Peter Franklin is critical of a political analysis he describes as “Wokenomics”, and I agree with him — mostly.

Proponents of this analysis (“wokeonomists”?) are wont to describe almost all activity as a form of “labour” which must be itemised and monetised, stripping away meaning and intimacy from human relationships. Sophie Lewis, for instance, author of a recent book on the family, argues that the surrogacy industry should be understood in coldly economic terms, with surrogates as workers, babies as products, and abortion as a form of wildcat strike. Franklin is quite right to describe such an approach as “moral madness”.

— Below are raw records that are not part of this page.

Lemma named_store_chars : Forall chars_ok (strings named_store).
Proof.
  assert (strings named_store = map lit ["apes"; "Zeta"; "apess"; "n/a"]%string) as -> by (vm_compute; reflexivity).
  repeat constructor.
Qed.

Lemma atomize_names_witness :
  match @atomize never_cancelled stable_sort _ _ 4 named_store Fold with
  | Returns names => map (λ n, length (characters n)) names = [4; 5]%nat
  | _ => False
  end ∧
  ∃ names, @atomize never_cancelled stable_sort _ _ 4 named_store Fold = Returns names ∧ atomized named_store names.
Proof.
  split; [vm_compute; reflexivity|].
  apply (@atomize_names stable_sort _ _ 4 named_store Fold); [apply named_store_ok|apply named_store_chars].
Defined.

Lewis is elaborating on an idea that has existed within feminism for half a century: that childcare and housework should be viewed as forms of economic labour and that these labourers should be financially compensated by the state. Franklin is wary of this proposal:

[T]he state, in taking responsibility for payment, would thereby take control. That, after all, is the thing about getting paid — your employer decides what you do and how you do it. They also get to own what you produce. Is this really an arrangement we want to apply to motherhood?
- Peter Franklin, UnHerd

True enough, but there is a problem with this argument. Traditionally it is already the case that mothers are vulnerable to an “employer”, of sorts: their husbands. Perhaps “patron” would be a better term, since this system depends upon one person (typically the father) financially supporting a mother while she’s pregnant, nursing, or otherwise unable to earn enough money to support herself and her children.

For some people, this patronage system works just fine, and those people might well resent the intrusion of the state into their private affairs. But it does not work for single mothers (roughly a quarter of UK families with children are headed by a single mother) nor for women in abusive relationships. Without a dependable partner, these women are acutely economically vulnerable, and so might very well prefer patronage by the state, which in the UK has been available in a very modest form for more than a hundred years in the form of child benefits.

A Universal Basic Income might provide a way forward, allowing us to negotiate a compromise between the ‘“Wokenomics” ideal and the current model. The key advantage of a UBI system is that, by offering everyone the same degree of unconditional financial support, we are not required to tally up every hour of “labour” performed, at mothering or anything else, thus avoiding some of the pitfalls that Franklin identifies.

Louise Perry is a freelance writer and campaigner against sexual violence.